Color and intensity: Is the wine dark and intense from a fuller varietal or pale and light from a lighter one? The color can indicate the weight of the varietal and the age of the wine. Heavier grapes like Syrah have deeper colors while lighter grapes like Pinot Noir are less intense. Also note that both red and white wines venture to brown as they age.


Smell accounts for 70 percent of the evaluation in tasting. If it doesn`t smell good, odds are it won`t taste good. It is especially important to pay close attention to the first sniff, as your sense of smell is more acute on the first approach. Remember that the sense of smell detects thousands of aromas, so concentrate on descriptors and the wine`s complexity or lack thereof.

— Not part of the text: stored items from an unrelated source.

Lemma sim_call_estimator (X : list Input) :
  sim ps i eq (call_estimator i X) (call_estimator O X).
Proof.
  intros w w' (p & Hp & ->).
  assert (Hn : nth_error (estimators_ (self w)) i = Some p).
  { rewrite Hp. now apply nth_error_list_update_eq. }
  assert (Hn' : nth_error (estimators_ (self (solo w p))) O = Some p) by reflexivity.
  rewrite (call_estimator_world _ _ X Hn), (call_estimator_world _ _ X Hn').
  cbn [self gen stdout solo training with_estimators estimators_ list_update].
  split; [reflexivity|].
  eexists. split; [|reflexivity].
  cbn [self estimators_ with_estimators]. rewrite Hp. apply list_update_twice.
Qed.

Lemma sim_read_estimator : sim ps i eq (read_estimator i) (read_estimator O).
Proof.
  intros w w' (p & Hp & ->).
  unfold read_estimator, bind, get_self. cbn [fst snd self solo estimators_ with_estimators].
  rewrite Hp, nth_error_list_update_eq by exact Hi. simpl.
  split; [reflexivity|]. now exists p.
Qed.

Lemma sim_Adam_step (o o' : Adam) (g : Params) :
  same_opt i o o' -> sim ps i (same_opt i) (Adam_step o g) (Adam_step o' g).
Proof.
  intros (Hr & Hr' & Hlr & Hwd & Hst) w w' (p & Hp & ->).
  assert (Hn : nth_error (estimators_ (self w)) (param_ref o) = Some p).
  { rewrite Hp, Hr. now apply nth_error_list_update_eq. }
  assert (Hn' : nth_error (estimators_ (self (solo w p))) (param_ref o') = Some p).
  { now rewrite Hr'. }
  erewrite (Adam_step_run o) by exact Hn. erewrite (Adam_step_run o') by exact Hn'.
  rewrite <- Hlr, <- Hwd, <- Hst, Hr, Hr'. split.
  - repeat split; assumption.
  - eexists. cbn [self estimators_ with_estimators solo]. split.
    + rewrite Hp. apply list_update_twice.
    + reflexivity.
Qed.

Lemma sim_py_mod (a b : Z) : sim ps i eq (py_mod a b) (py_mod a b).
Proof.
  intros w w' Hw. unfold py_mod. destruct (b =? 0); simpl; auto.
Qed.

Lemma sim_print (line : string) : sim ps i eq (print line) (print line).
Proof.
  intros w w' (p & Hp & ->). simpl. split; [reflexivity|]. now exists p.
Qed.
End Sim.
End Isolation.

Section SessionSim.
Context {F : Type} `{BaseModule F}.
Variable ps : list Params.
Variable i : nat.
Hypothesis Hi : (i < length ps)%nat.

Lemma same_config_fields (e e' : Ensemble) :
  same_config e e' ->
  lr e = lr e' /\ weight_decay e = weight_decay e' /\ epochs e = epochs e' /\
  log_interval e = log_interval e'.
Proof.
  intros He. unfold same_config in He.
  repeat split;
    [ apply (f_equal lr) in He | apply (f_equal weight_decay) in He
    | apply (f_equal epochs) in He | apply (f_equal log_interval) in He ];
    exact He.
Qed.

Lemma same_config_training (e e' : Ensemble) :
  same_config e e' -> training e = training e'.
Proof. intros He. apply (f_equal training) in He. exact He. Qed.

Lemma clf_fit_batch_sim (est_idx epoch : Z) (o o' : Adam) (b : Z * (list Input * list Z)) :
  same_opt i o o' ->
  sim ps i (same_opt i) (BaggingClassifier.fit_batch est_idx i epoch o b)
                        (BaggingClassifier.fit_batch est_idx O epoch o' b).
Proof.
  intros Ho. destruct b as [batch_idx [X y]]. unfold BaggingClassifier.fit_batch.
  apply sim_bind with (RA := eq); [apply sim_bootstrap_mask|]. intros mask ? <-.
  apply sim_bind with (RA := eq); [apply sim_lift|]. intros sX ? <-.
  apply sim_bind with (RA := eq); [apply sim_lift|]. intros sy ? <-.
  apply sim_bind with (RA := same_config); [apply sim_get_self|]. intros e0 e0' He0.
  rewrite <- (same_config_training He0).
  apply sim_bind with (RA := eq); [apply sim_get_gen|]. intros g ? <-.
  apply sim_bind with (RA := eq); [now apply sim_read_estimator|]. intros p ? <-.
  apply sim_bind with (RA := eq); [now apply sim_call_estimator|]. intros out ? <-.
  apply sim_bind with (RA := eq); [apply sim_lift|]. intros l ? <-.
  apply sim_bind with (RA := same_opt i); [now apply sim_Adam_step|]. intros o1 o1' Ho1.
  apply sim_bind with (RA := same_config); [apply sim_get_self|]. intros e e' He.
  destruct (same_config_fields He) as (_ & _ & _ & <-).
  apply sim_bind with (RA := eq); [apply sim_py_mod|]. intros r ? <-.
  destruct (r =? 0).
  - apply sim_bind with (RA := eq); [apply sim_lift|]. intros yp ? <-.
    apply sim_bind with (RA := eq); [apply sim_lift|]. intros c ? <-.
    apply sim_bind with (RA := eq); [apply sim_print|]. intros _ _ _.
    now apply sim_ret.
  - now apply sim_ret.
Qed.

Lemma reg_fit_batch_sim (est_idx epoch : Z) (o o' : Adam) (b : Z * (list Input * Tensor F)) :
  same_opt i o o' ->
  sim ps i (same_opt i) (BaggingRegressor.fit_batch est_idx i epoch o b)
                        (BaggingRegressor.fit_batch est_idx O epoch o' b).
Proof.
  intros Ho. destruct b as [batch_idx [X y]]. unfold BaggingRegressor.fit_batch.
  apply sim_bind with (RA := eq); [apply sim_bootstrap_mask|]. intros mask ? <-.
  apply sim_bind with (RA := eq); [apply sim_lift|]. intros sX ? <-.
  apply sim_bind with (RA := eq); [apply sim_lift|]. intros sy ? <-.
  apply sim_bind with (RA := same_config); [apply sim_get_self|]. intros e0 e0' He0.
  rewrite <- (same_config_training He0).
  apply sim_bind with (RA := eq); [apply sim_get_gen|]. intros g ? <-.
  apply sim_bind with (RA := eq); [now apply sim_read_estimator|]. intros p ? <-.
  apply sim_bind with (RA := eq); [now apply sim_call_estimator|]. intros out ? <-.
  apply sim_bind with (RA := eq); [apply sim_lift|]. intros l ? <-.
  apply sim_bind with (RA := same_opt i); [now apply sim_Adam_step|]. intros o1 o1' Ho1.
  apply sim_bind with (RA := same_config); [apply sim_get_self|]. intros e e' He.
  destruct (same_config_fields He) as (_ & _ & _ & <-).
  apply sim_bind with (RA := eq); [apply sim_py_mod|]. intros r ? <-.
  destruct (r =? 0).
  - apply sim_bind with (RA := eq); [apply sim_print|]. intros _ _ _.
    now apply sim_ret.
  - now apply sim_ret.
Qed.

Lemma same_opt_new (lr_ wd : F) : same_opt i (Adam_new i lr_ wd) (Adam_new O lr_ wd).
Proof. repeat split. Qed.

(** A training session of the learner at [i] in the ensemble and the
    session of that learner on its own have the same outcome. *)
Lemma clf_fit_estimator_sim (l : DataLoader (list Z)) (est_idx : Z) :
  sim ps i eq (BaggingClassifier.fit_estimator l tt (est_idx, i))
              (BaggingClassifier.fit_estimator l tt (est_idx, O)).
Proof.
  unfold BaggingClassifier.fit_estimator.
  apply sim_bind with (RA := same_config); [apply sim_get_self|]. intros e e' He.
  destruct (same_config_fields He) as (<- & <- & <- & _).
  apply sim_bind with (RA := same_opt i); [|intros; now apply sim_ret].
  apply sim_for_fold; [|apply same_opt_new].
  intros o o' epoch Ho. unfold BaggingClassifier.fit_epoch.
  apply sim_for_fold; [|exact Ho].
  intros o1 o1' b Ho1. now apply clf_fit_batch_sim.
Qed.

Lemma reg_fit_estimator_sim (l : DataLoader (Tensor F)) (est_idx : Z) :
  sim ps i eq (BaggingRegressor.fit_estimator l tt (est_idx, i))
              (BaggingRegressor.fit_estimator l tt (est_idx, O)).
Proof.
  unfold BaggingRegressor.fit_estimator.
  apply sim_bind with (RA := same_config); [apply sim_get_self|]. intros e e' He.
  destruct (same_config_fields He) as (<- & <- & <- & _).
  apply sim_bind with (RA := same_opt i); [|intros; now apply sim_ret].
  apply sim_for_fold; [|apply same_opt_new].
  intros o o' epoch Ho. unfold BaggingRegressor.fit_epoch.
  apply sim_for_fold; [|exact Ho].
  intros o1 o1' b Ho1. now apply reg_fit_batch_sim.
Qed.
End SessionSim.

Section OneByOne.
Context {F : Type} `{BaseModule F}.

Lemma with_own_estimators (w : World) :
  with_world_estimators w (estimators_ (self w)) = w.
Proof. destruct w as [[] g out]. reflexivity. Qed.

Lemma with_world_estimators_twice (w : World) (a b : list Params) :
  with_world_estimators (with_world_estimators w a) b = with_world_estimators w b.
Proof. reflexivity. Qed.

Lemma one_by_one_with (session : Z -> M unit) (todo : list Params) :
  forall (k : Z) (w : World) (qs : list Params),
    one_by_one session k todo (with_world_estimators w qs) = one_by_one session k todo w.
Proof. destruct todo; reflexivity. Qed.

Lemma enumerate_seq (n : nat) :
  enumerate (seq 0 n) = map (fun j => (Z.of_nat j, j)) (seq 0 n).
Proof.
  unfold enumerate, range. rewrite length_seq, Nat2Z.id. generalize O.
  induction n as [|n IH]; intros k; simpl; [reflexivity|]. now rewrite IH.
Qed.

(** A loop over the learners in the order of their index, each step of
    which is a session on one learner, trains them one by one. *)
Lemma loop_one_by_one (big : unit -> Z * nat -> M unit) (small : Z -> M unit) :
  (forall ps i est_idx, (i < length ps)%nat ->
     sim ps i eq (big tt (est_idx, i)) (small est_idx)) ->
  forall (todo done : list Params) (w : World),
    estimators_ (self w) = done ++ todo ->
    for_fold (map (fun j => (Z.of_nat j, j)) (seq (length done) (length todo))) tt big w
    = let '(r, w2) := one_by_one small (Z.of_nat (length done)) todo w in
      (r, with_world_estimators w2 (done ++ estimators_ (self w2))).
Proof.
  intros Hsim. induction todo as [|p todo IH]; intros done w Hw.
  - cbn [length seq map for_fold one_by_one]. unfold ret. f_equal.
    change (w = with_world_estimators w (done ++ [])).
    rewrite <- Hw. symmetry. apply with_own_estimators.
  - cbn [length seq map for_fold one_by_one].
    assert (Hlen : (length done < length (done ++ p :: todo))%nat).
    { rewrite length_app. simpl. lia. }
    assert (Hslot : in_slot (done ++ p :: todo) (length done) w (solo w p)).
    { exists p. split; [|reflexivity]. now rewrite list_update_middle. }
    pose proof (Hsim _ _ (Z.of_nat (length done)) Hlen w (solo w p) Hslot) as Hs.
    unfold bind.
    destruct (big tt (Z.of_nat (length done), length done) w) as [[[]|e] w1];
      destruct (small (Z.of_nat (length done)) (solo w p)) as [[[]|e'] w1'];
      try contradiction.
    + destruct Hs as (_ & p1 & Hp1 & ->). rewrite list_update_middle in Hp1.
      specialize (IH (done ++ [p1]) w1).
      rewrite length_app, <- app_assoc in IH. cbn [length app] in IH.
      rewrite Nat.add_1_r in IH. rewrite (IH Hp1).
      change (solo w1 p1) with (with_world_estimators w1 [p1]).
      rewrite one_by_one_with.
      replace (Z.of_nat (length done) + 1) with (Z.of_nat (S (length done))) by lia.
      destruct (one_by_one small (Z.of_nat (S (length done))) todo w1) as [r w2].
      cbn [with_world_estimators self estimators_ with_estimators gen stdout].
      now rewrite <- app_assoc.
    + destruct Hs as (<- & p1 & Hp1 & ->). rewrite list_update_middle in Hp1.
      f_equal. change (w1 = with_world_estimators w1 (done ++ ([p1] ++ todo))).
      cbn [app]. rewrite <- Hp1. symmetry. apply with_own_estimators.
Qed.
End OneByOne.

Clean or dirty: If a wine smells like dirty socks, rotten eggs or wet cardboard, chances are there is a problem.

Terroir/earth: Do you smell gravel, chalk, slate or any other soil, which could indicate the area where the grapes were grown?

Intensity: Is it light or pronounced?

Wood presence: This can be described as oak versus no oak, new verses old.

Sugar smell: Is it sweet or dry?

Varietal character: Certain grapes exhibit certain aromas. Cabernet Sauvignon shows currants and mint, while Pinot Noir shows raspberries and cherries. Each grape displays its own characteristic.


The sense of taste can really detect only salty, sweet, sour, bitter and textural weight. All additional perception is literally a conformation of what was previously smelled.

Sugar level: Does it taste sweet, dry or semi-sweet?

Acidity: Is it flat, balanced or overly tart?

Tannin: Is it extremely stringent or balanced?

Fruit intensity: Does the fruit taste light medium or full?

Gas presence: It is sparkling?

Wood: Does the level and type coincide with the smell?

Alcohol level: Is it hot indicating high alcohol or not?

Body/texture: Is it light, medium or full in the mouth?

Varietal character: Do the flavors follow through with the aromas you have previously smelled?

Balance: Do the components of the wine balance equally in your mouth?

Length: Does the wine stop short in the flavor department or does it linger and last with the complexity that a great wine should?

The primary reason for using a structured tasting plan is to create discipline and hone your tasting skills. In the long run, using this tasting method will give you a better understanding and appreciation of the qualitative differences in wine.